** DATA LISTING follows **
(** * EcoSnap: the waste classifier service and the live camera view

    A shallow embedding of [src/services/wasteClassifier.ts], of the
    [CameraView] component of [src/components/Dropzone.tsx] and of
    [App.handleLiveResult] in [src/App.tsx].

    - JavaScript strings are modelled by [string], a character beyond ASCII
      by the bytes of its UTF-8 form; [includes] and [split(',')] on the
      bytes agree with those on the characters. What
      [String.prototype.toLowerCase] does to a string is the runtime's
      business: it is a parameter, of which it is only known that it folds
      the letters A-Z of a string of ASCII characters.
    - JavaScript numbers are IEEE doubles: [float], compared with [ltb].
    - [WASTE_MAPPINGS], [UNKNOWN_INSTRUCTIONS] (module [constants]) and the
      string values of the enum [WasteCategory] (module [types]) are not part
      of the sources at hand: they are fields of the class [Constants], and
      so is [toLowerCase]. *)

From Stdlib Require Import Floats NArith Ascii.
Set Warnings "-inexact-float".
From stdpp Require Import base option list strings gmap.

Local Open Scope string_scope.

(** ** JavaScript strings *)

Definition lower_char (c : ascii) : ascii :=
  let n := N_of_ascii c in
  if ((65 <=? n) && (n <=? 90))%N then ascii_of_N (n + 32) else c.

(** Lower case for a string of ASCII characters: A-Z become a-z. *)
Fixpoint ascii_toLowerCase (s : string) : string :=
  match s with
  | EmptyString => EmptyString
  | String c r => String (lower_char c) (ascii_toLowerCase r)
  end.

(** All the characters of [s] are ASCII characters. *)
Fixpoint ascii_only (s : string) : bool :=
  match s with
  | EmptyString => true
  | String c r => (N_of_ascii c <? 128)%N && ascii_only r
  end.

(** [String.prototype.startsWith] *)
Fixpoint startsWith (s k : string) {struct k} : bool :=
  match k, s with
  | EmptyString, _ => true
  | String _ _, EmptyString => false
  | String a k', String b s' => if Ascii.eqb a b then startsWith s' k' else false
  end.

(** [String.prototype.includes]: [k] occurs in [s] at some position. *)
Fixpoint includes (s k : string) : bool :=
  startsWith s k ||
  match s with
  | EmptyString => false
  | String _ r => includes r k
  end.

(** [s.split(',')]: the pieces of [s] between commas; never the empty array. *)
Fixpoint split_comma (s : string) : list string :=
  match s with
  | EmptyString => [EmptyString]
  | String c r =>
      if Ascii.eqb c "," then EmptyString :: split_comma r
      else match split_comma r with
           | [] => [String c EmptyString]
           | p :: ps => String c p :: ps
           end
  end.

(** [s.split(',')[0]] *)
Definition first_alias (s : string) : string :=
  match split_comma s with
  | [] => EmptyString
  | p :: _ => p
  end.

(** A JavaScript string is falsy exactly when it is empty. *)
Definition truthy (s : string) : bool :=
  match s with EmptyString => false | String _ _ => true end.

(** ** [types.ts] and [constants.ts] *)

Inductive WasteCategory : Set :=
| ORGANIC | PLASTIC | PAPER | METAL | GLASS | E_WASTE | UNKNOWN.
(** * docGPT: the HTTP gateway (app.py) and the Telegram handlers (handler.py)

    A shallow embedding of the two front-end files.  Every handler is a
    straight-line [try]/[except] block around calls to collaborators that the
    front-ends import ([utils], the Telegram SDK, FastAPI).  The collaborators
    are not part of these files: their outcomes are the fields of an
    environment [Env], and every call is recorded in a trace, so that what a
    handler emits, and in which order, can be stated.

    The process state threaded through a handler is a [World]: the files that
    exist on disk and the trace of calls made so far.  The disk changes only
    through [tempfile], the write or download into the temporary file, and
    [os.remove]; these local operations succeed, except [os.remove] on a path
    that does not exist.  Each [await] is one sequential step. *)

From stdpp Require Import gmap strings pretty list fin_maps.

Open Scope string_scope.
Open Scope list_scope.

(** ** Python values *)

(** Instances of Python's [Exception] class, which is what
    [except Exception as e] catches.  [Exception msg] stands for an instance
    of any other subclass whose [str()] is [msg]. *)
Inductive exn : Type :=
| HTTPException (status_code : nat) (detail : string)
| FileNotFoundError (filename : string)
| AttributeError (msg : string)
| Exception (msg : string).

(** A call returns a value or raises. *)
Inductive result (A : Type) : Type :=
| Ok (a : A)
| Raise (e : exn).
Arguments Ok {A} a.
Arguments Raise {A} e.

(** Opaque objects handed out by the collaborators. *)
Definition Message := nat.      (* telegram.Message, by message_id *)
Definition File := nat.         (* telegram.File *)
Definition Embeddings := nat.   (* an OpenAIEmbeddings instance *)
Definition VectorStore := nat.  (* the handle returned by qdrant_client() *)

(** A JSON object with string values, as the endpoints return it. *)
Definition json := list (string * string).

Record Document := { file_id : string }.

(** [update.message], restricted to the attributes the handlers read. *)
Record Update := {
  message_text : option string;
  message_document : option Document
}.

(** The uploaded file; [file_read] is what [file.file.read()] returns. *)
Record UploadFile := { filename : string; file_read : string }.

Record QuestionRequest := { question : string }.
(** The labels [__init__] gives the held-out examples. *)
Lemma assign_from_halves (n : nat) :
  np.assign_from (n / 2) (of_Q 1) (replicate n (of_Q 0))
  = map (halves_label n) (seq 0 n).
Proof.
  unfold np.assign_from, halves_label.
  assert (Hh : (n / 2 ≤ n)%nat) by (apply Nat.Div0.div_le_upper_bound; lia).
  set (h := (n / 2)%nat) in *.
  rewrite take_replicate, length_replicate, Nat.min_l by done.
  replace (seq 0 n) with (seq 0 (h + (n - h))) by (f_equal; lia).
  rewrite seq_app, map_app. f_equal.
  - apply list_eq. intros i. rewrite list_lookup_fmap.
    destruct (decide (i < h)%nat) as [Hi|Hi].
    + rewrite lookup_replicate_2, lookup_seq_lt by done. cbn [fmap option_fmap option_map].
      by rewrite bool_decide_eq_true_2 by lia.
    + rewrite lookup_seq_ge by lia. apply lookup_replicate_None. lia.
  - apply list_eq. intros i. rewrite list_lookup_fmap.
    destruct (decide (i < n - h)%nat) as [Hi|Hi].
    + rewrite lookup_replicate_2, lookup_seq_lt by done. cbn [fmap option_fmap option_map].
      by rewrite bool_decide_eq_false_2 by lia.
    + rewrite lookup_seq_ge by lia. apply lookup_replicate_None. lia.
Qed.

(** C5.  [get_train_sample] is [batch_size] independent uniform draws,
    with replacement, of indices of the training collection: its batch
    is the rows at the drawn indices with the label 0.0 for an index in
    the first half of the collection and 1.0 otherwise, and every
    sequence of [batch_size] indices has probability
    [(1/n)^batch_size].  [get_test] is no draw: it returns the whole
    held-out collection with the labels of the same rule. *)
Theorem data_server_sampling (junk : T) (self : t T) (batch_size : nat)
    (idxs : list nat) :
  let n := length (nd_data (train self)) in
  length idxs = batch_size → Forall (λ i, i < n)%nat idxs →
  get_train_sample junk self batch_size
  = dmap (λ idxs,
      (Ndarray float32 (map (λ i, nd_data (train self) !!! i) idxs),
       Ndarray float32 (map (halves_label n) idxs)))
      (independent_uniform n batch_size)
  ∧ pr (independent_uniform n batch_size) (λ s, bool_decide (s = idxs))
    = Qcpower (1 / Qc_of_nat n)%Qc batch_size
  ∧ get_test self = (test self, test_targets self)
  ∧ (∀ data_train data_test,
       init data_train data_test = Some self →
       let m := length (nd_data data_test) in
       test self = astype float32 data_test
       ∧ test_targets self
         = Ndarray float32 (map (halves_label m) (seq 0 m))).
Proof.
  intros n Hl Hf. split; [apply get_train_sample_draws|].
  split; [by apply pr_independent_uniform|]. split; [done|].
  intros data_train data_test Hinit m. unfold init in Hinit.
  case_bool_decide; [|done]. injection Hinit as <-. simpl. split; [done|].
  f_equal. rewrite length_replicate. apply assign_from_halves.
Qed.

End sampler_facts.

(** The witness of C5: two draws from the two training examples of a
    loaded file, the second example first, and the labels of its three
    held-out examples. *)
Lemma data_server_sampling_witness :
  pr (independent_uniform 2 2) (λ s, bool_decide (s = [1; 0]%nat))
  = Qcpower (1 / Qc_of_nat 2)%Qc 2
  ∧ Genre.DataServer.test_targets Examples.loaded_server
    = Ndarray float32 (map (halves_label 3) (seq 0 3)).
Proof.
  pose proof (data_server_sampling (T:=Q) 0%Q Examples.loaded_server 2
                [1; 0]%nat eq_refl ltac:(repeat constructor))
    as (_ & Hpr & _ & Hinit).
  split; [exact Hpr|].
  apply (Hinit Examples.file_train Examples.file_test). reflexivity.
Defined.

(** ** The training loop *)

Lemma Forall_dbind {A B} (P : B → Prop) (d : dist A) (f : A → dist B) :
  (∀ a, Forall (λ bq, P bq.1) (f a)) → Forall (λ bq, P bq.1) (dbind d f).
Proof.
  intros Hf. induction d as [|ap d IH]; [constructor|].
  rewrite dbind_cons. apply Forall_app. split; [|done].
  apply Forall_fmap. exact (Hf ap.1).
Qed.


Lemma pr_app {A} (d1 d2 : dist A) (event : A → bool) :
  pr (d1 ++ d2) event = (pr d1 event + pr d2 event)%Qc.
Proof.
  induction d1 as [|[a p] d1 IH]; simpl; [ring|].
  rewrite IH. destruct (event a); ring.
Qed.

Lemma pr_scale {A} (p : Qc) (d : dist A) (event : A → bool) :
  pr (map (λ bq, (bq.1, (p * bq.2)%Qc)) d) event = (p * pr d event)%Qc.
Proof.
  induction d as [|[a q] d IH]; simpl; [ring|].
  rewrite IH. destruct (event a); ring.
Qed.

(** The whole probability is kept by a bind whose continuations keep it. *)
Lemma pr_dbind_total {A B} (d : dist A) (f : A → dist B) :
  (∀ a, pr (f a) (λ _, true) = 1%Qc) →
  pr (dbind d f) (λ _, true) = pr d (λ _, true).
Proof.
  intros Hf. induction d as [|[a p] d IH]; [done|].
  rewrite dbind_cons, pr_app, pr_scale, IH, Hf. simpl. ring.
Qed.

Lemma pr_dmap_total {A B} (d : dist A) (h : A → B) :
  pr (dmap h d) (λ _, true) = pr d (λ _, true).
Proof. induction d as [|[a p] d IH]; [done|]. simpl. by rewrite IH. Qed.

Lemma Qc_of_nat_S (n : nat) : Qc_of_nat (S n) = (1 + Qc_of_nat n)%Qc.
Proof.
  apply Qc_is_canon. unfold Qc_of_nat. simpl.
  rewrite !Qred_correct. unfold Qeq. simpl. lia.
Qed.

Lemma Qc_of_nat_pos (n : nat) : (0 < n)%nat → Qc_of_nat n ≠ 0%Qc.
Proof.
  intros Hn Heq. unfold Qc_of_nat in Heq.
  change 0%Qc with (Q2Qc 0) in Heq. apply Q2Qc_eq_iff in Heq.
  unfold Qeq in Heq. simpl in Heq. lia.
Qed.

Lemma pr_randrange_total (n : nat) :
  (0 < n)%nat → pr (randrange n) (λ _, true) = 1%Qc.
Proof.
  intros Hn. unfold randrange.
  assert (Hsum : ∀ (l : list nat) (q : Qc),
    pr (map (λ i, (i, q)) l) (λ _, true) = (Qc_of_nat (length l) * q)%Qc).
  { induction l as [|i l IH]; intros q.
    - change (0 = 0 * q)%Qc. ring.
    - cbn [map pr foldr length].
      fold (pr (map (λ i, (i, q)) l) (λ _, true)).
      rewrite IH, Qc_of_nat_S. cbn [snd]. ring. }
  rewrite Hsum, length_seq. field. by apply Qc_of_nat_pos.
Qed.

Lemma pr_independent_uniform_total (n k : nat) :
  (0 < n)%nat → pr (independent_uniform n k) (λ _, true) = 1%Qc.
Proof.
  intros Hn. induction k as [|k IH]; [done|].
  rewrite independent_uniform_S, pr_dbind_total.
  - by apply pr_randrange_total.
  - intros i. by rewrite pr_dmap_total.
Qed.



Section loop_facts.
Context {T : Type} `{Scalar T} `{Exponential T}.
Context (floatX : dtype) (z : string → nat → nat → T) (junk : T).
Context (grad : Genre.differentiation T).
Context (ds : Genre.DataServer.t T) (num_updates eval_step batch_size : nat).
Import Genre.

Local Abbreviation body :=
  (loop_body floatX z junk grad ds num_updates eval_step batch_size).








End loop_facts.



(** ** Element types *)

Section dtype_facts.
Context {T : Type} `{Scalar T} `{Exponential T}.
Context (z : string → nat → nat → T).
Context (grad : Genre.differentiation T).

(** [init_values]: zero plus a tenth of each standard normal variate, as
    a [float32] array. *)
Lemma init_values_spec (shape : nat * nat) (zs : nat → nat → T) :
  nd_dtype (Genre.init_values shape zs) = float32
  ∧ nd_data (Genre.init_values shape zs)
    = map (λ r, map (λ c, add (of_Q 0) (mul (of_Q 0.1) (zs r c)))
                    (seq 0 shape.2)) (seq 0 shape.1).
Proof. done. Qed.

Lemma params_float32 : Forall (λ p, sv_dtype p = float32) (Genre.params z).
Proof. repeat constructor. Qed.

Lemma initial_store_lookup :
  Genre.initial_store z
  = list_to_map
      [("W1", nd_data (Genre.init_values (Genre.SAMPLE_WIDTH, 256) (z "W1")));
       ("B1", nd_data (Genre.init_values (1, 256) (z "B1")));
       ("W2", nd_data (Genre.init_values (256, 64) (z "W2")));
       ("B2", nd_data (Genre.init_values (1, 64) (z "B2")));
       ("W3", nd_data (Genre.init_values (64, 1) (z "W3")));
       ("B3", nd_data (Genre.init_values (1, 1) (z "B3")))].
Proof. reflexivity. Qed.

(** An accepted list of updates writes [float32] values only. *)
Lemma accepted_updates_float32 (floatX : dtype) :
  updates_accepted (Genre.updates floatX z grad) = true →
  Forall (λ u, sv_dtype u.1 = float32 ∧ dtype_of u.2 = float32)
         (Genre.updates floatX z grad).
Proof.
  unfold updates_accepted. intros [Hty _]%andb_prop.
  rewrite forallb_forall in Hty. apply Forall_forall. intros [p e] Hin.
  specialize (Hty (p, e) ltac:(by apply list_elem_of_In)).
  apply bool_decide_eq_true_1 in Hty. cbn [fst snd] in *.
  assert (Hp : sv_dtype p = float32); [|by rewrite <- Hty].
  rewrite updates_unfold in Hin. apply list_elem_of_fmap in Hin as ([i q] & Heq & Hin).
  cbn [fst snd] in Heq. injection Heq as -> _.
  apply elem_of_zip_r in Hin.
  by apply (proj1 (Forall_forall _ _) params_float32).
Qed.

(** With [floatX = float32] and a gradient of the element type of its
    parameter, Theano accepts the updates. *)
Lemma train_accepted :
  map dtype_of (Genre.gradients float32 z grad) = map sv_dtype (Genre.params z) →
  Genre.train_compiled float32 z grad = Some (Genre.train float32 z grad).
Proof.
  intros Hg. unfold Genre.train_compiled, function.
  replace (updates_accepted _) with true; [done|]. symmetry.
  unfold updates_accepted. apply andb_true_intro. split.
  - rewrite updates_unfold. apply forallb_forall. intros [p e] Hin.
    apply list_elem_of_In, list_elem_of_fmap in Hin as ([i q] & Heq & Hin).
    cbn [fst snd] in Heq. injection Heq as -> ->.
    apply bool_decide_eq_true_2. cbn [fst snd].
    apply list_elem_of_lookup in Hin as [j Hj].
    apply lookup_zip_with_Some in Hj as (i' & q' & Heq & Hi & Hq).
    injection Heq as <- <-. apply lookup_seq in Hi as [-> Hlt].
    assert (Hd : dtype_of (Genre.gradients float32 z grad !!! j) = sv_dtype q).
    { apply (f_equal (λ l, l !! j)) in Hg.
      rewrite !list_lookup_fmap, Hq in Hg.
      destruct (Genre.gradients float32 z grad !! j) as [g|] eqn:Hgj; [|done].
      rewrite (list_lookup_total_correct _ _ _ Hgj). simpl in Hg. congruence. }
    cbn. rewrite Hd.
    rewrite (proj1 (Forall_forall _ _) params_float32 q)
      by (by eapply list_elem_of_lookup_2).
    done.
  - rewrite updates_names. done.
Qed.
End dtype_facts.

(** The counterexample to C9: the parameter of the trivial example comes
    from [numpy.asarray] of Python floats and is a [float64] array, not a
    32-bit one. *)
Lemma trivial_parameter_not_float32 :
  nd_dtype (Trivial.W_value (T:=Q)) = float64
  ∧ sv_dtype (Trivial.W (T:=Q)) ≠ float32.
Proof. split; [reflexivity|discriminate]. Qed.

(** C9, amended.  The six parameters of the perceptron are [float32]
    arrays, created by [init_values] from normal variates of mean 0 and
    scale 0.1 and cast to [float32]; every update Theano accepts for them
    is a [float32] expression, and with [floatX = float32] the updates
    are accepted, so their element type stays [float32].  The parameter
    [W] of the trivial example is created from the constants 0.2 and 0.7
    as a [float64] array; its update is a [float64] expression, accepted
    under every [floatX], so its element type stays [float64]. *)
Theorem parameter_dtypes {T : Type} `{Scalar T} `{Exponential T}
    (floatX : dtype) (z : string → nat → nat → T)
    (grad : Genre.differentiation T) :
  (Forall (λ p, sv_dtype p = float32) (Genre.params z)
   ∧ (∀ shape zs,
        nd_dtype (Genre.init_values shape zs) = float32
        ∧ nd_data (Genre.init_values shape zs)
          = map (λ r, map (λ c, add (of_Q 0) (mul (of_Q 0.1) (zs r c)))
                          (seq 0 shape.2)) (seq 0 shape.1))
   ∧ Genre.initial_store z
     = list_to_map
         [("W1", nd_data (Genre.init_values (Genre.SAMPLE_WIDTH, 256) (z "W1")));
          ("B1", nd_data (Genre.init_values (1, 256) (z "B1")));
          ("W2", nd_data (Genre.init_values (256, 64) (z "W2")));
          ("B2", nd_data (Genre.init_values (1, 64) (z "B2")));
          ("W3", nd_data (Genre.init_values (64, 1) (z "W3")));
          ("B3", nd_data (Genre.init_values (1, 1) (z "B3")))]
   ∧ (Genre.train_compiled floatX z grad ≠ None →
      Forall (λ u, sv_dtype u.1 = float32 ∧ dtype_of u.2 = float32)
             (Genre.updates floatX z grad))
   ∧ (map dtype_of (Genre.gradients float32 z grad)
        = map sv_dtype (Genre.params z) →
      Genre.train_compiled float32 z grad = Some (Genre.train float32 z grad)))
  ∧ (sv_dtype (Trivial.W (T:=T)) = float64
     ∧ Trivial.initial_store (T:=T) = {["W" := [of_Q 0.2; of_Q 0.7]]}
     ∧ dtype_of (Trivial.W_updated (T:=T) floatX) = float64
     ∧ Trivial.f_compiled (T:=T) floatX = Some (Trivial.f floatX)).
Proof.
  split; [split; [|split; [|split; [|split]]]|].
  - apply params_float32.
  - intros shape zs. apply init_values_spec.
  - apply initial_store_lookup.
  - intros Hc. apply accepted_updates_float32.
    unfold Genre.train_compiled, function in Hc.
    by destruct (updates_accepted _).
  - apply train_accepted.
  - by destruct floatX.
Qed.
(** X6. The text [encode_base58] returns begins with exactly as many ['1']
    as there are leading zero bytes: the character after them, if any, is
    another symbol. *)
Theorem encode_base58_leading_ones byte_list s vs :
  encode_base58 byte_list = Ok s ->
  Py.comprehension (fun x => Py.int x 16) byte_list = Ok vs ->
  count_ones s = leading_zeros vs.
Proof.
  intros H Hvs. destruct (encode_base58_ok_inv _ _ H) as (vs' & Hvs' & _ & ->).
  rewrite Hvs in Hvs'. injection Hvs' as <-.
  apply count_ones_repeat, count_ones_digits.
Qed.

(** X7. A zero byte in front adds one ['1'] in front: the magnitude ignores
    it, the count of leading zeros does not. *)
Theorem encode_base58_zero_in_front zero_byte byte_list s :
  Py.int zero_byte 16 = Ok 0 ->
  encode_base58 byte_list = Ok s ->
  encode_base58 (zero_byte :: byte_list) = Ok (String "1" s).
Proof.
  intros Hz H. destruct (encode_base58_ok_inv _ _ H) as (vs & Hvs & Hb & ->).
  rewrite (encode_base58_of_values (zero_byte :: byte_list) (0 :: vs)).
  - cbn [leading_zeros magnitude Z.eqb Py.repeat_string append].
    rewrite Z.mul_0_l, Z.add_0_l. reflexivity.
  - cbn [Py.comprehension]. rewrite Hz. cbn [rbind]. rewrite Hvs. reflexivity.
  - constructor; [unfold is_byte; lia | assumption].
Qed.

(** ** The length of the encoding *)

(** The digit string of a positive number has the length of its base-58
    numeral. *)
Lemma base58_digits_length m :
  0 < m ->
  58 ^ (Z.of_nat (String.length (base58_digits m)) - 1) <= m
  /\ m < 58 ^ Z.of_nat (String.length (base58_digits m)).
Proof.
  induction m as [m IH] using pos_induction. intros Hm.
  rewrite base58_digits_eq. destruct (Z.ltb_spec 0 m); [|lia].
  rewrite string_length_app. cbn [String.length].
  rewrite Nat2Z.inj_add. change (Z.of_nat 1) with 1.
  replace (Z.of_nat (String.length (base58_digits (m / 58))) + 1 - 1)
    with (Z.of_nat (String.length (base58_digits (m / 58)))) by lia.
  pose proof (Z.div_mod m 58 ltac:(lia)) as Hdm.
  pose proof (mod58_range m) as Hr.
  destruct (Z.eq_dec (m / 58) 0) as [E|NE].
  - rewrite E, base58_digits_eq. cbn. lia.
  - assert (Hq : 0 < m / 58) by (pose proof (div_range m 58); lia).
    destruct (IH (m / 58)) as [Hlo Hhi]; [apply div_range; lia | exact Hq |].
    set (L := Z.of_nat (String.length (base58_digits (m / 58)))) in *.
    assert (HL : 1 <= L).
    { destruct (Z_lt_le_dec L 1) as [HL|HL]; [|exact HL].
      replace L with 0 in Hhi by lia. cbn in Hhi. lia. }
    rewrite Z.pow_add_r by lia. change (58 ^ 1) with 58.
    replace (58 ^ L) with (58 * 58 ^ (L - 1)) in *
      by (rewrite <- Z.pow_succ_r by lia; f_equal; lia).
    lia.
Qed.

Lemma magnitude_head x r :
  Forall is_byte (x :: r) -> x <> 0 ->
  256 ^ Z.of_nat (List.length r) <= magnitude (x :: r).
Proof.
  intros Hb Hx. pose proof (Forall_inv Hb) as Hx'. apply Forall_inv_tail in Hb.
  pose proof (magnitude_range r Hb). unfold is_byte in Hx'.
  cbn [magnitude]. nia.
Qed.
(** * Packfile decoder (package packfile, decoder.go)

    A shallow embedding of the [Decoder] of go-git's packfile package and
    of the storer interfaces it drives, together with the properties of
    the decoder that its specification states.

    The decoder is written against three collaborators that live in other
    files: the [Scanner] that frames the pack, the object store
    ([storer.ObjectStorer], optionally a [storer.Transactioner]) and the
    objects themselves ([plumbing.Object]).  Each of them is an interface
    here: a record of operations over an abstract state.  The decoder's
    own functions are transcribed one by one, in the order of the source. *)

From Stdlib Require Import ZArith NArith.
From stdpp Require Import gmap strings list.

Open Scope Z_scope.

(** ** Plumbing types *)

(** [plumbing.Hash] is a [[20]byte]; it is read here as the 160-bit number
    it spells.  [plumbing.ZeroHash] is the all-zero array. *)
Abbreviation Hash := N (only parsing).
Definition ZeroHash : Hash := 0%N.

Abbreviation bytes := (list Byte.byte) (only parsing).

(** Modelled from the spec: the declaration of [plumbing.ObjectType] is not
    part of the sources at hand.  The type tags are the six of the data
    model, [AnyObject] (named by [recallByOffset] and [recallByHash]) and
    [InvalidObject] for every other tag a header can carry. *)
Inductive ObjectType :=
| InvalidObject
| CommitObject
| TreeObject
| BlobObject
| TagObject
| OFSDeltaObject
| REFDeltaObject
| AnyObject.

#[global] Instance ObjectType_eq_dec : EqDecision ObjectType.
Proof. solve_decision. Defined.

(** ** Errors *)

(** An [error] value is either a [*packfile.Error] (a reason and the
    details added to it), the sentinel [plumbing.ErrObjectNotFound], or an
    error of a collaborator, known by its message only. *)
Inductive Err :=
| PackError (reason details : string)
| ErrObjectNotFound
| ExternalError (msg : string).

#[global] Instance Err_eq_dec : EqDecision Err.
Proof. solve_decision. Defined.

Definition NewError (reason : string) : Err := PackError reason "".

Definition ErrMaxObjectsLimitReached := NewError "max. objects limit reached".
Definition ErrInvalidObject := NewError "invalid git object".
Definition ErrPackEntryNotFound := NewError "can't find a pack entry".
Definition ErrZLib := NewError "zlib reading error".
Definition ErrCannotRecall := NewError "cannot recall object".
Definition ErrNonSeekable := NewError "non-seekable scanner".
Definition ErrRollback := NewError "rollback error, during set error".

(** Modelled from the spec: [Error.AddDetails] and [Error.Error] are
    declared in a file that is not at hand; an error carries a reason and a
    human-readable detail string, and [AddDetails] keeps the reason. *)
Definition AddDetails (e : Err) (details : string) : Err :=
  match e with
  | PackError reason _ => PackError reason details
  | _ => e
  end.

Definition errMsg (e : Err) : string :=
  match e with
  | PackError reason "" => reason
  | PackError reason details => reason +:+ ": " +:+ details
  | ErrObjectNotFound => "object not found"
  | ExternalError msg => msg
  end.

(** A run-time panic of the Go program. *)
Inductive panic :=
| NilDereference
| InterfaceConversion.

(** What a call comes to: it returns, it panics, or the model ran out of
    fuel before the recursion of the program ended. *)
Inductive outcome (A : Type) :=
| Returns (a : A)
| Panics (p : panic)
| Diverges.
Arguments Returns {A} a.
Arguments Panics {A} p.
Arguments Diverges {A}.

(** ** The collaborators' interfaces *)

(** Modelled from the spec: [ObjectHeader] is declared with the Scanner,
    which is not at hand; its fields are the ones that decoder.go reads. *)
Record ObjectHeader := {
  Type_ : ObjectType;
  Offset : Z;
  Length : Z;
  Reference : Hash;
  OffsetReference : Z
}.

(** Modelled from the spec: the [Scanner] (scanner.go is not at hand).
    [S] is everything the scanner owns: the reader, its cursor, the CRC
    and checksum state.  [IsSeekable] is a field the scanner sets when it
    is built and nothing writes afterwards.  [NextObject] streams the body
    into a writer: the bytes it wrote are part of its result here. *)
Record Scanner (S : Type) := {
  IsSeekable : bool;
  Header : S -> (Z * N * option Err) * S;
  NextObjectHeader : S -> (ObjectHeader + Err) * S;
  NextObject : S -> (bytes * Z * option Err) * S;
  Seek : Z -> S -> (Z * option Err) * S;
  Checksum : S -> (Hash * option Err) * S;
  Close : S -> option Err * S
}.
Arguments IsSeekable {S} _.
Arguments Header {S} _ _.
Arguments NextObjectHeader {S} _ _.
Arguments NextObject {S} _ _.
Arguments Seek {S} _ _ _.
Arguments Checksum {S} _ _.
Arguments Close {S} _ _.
** End of DATA LISTING **
◆ WHAT IS BEING ASKED ◆
Copy out the line containing "(** A run-time panic of the Go program. *)", then every line after it through the end of the listing, exactly and with nothing else.

◆ REPLY ◆
(** A run-time panic of the Go program. *)
Inductive panic :=
| NilDereference
| InterfaceConversion.

(** What a call comes to: it returns, it panics, or the model ran out of
    fuel before the recursion of the program ended. *)
Inductive outcome (A : Type) :=
| Returns (a : A)
| Panics (p : panic)
| Diverges.
Arguments Returns {A} a.
Arguments Panics {A} p.
Arguments Diverges {A}.

(** ** The collaborators' interfaces *)

(** Modelled from the spec: [ObjectHeader] is declared with the Scanner,
    which is not at hand; its fields are the ones that decoder.go reads. *)
Record ObjectHeader := {
  Type_ : ObjectType;
  Offset : Z;
  Length : Z;
  Reference : Hash;
  OffsetReference : Z
}.

(** Modelled from the spec: the [Scanner] (scanner.go is not at hand).
    [S] is everything the scanner owns: the reader, its cursor, the CRC
    and checksum state.  [IsSeekable] is a field the scanner sets when it
    is built and nothing writes afterwards.  [NextObject] streams the body
    into a writer: the bytes it wrote are part of its result here. *)
Record Scanner (S : Type) := {
  IsSeekable : bool;
  Header : S -> (Z * N * option Err) * S;
  NextObjectHeader : S -> (ObjectHeader + Err) * S;
  NextObject : S -> (bytes * Z * option Err) * S;
  Seek : Z -> S -> (Z * option Err) * S;
  Checksum : S -> (Hash * option Err) * S;
  Close : S -> option Err * S
}.
Arguments IsSeekable {S} _.
Arguments Header {S} _ _.
Arguments NextObjectHeader {S} _ _.
Arguments NextObject {S} _ _.
Arguments Seek {S} _ _ _.
Arguments Checksum {S} _ _.
Arguments Close {S} _ _.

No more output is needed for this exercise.